Romanian music: on, and on, and on!

5 min read

Romanian music: on, and on, and on!

Salutări” from Romania!

This is Eliza, writing to you from Bucharest, bringing you some lockdown updates from our corner of the world.

It’s now day 41 of remembering what it’s like to be at a concert, reminiscing about that adrenaline accumulating at my fingertips right before the band comes on stage. We’re almost at the end of the Holy Week (us Orthodox Christians, always a bit late to the party) here and also neck-deep in last-minute egg painting and decorating because on Sunday we’re celebrating Easter. This time last year people were going back to their hometowns, hosting barbecues and family gatherings that were fueled by one too many glasses of wine.

Since there’s no new gossip to broadcast around the Easter table, I’ll let you in on a secret: there’s no stopping the Romanian music industry.

That is especially true in the case of two particular slices of local music, namely trap and ”manele”, as many ambassadors of both genres released tracks (a consistent number of them about the ongoing challenges we are facing) that have already gained them thousands of views on YouTube.


Instead of having you zigzag among all the DJ live streams that are flooding social media these past few weeks, Overground Music brings live concerts to your doorstep on their new platform: Overground Showroom, subscriptions starting at €9 a month. Additionally, this Sunday, RADAR is previewing its upcoming second edition by honoring people who are staying home, having 10 new media artists projecting visuals from their homes and uplifting messages on neighboring buildings, designs that the people of Bucharest can witness from their windows and those from around the world can see on Facebook. These will be live-streamed here and blanketed in Alexei Țurcan’s score.

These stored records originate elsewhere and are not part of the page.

(** ** Entries *)

(** The record at a position projects to these entries. *)
Definition projects_at (input : ImportedConversationReconstitutionInput) (r : positive)
    (es : list ProjectedEntry) : Prop :=
  exists record, raw_record_at (input_raw_records input) (mkRawPosition r) = Some record
    /\ projected_entries (conversation_input_format input) (raw_input_normalized record) = Ok es.

Lemma entry_depth_within entry bound :
  (bound <= MAX_STRUCTURED_CONTAINER_DEPTH)%N ->
  (content_depth (entry_input_content entry) <= bound)%N -> validate_entry_depth entry = Ok tt.
Proof.
  intros Hb Hd. unfold validate_entry_depth.
  assert (forall a, (attested_depth a <= MAX_STRUCTURED_CONTAINER_DEPTH)%N ->
                    structured_attestation_within_depth a = true) as Ha.
  { intros [v| |] Hv; [|done|done]. by apply within_depth_spec. }
  destruct (entry_input_content entry); try done. cbn [content_depth] in Hd.
  rewrite !Ha by lia. done.
Qed.

(** An entry that its record projects to passes the checks of its speaker and
    of its depth. *)
Lemma projected_entry_checks input r es w entry :
  placed 1 (input_raw_records input) ->
  entry_input_raw_position entry = mkRawPosition r ->
  projects_at input r es -> es !! w = Some (entry_projection entry) ->
  validate_speaker input entry = Ok tt /\ validate_entry_depth entry = Ok tt.
Proof.
  intros Hplaced Hraw (record & Hat & Hes) Hw.
  destruct (projected_admissible _ _ _ Hes) as [_ Hall].
  destruct (Hall (entry_projection entry)) as (Hdepth & speaker & Hspeaker & Hcontent).
  { by eapply list_elem_of_lookup_2. }
  destruct (placed_lookup _ _ _ _ Hplaced Hat) as (_ & _ & _ & _ & Hbound & _). split.
  - unfold validate_speaker. rewrite Hraw, Hat. cbn [ok_or mbind result_bind]. rewrite Hspeaker.
    simpl in *. destruct (entry_input_content entry) eqn:Hc.
    1: { destruct Hcontent as (-> & -> & ->). simpl. by rewrite !bool_decide_eq_true_2 by done. }
    all: destruct speaker as [speaker|]; [|by rewrite Hcontent];
      destruct Hcontent as [-> Hrole]; rewrite bool_decide_eq_true_2 by done;
      case_match; try done; by rewrite bool_decide_eq_true_2.
  - eapply entry_depth_within; [exact Hbound|]. exact Hdepth.
Qed.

Adhering to this celebration of isolation, KOMITI joined forces with illustrators from Bucharest and Cluj-Napoca in their endeavor to decorate the empty streets of both cities; you can head over to their Facebook page to see the results. Additionally, Qreator is also hosting a series of live-streamed concerts on their Facebook profile, with bands such as Byron and The Mono Jacks inaugurating the project. For those of you who have an appetite for classical music as well, you can check out the operas live-streamed by the Romanian Opera House, which recently staged renditions of Otello by Verdi and Faust by Charles Gounod.

It’s only comme il faut, then, that we should speak of prominent characters from all across the globe who stand on their own, but use their voice and other resources to prompt people to get together.

This week on Europavox we got to meet Dlina Volny, an emerging patron of the new wave scene in Minsk, who dramatically defies language barriers with her dreamy yet seductive sounds. From Stockholm, we reported on the singer-songwriter Snoh Aalegra, a Swedish-Iranian force of nature whose specialty is soulful R&B music. Oh, and did I mention she was mentored by Prince himself? Dropping in on our northwestern extremes, we were introduced to Júníus Meyvant, the alter-ego of Icelandic indie-folk singer Unnar Gísli Sigurmundsson, whose tunes have us missing long-lost summer memories that we never actually lived through. Next, the Brighton-based post-punk quintet, Squid, catapults us into frenzied, yet calculated revery, having their last EP produced by Speedy Wunderground extraordinaire, Dan Carey. Lastly, meet Balkan Taksim, the Romanian trio who deliver a balkan-electronica infused Eastern promise, carrying you into a realm that’s both wonderful and strange.

One last thing before I go. Remember: if you can afford it, support your local record store, your local artists and other types of small business and not-for-profits that need our help right now more than ever.


We might be alone, but we can act together.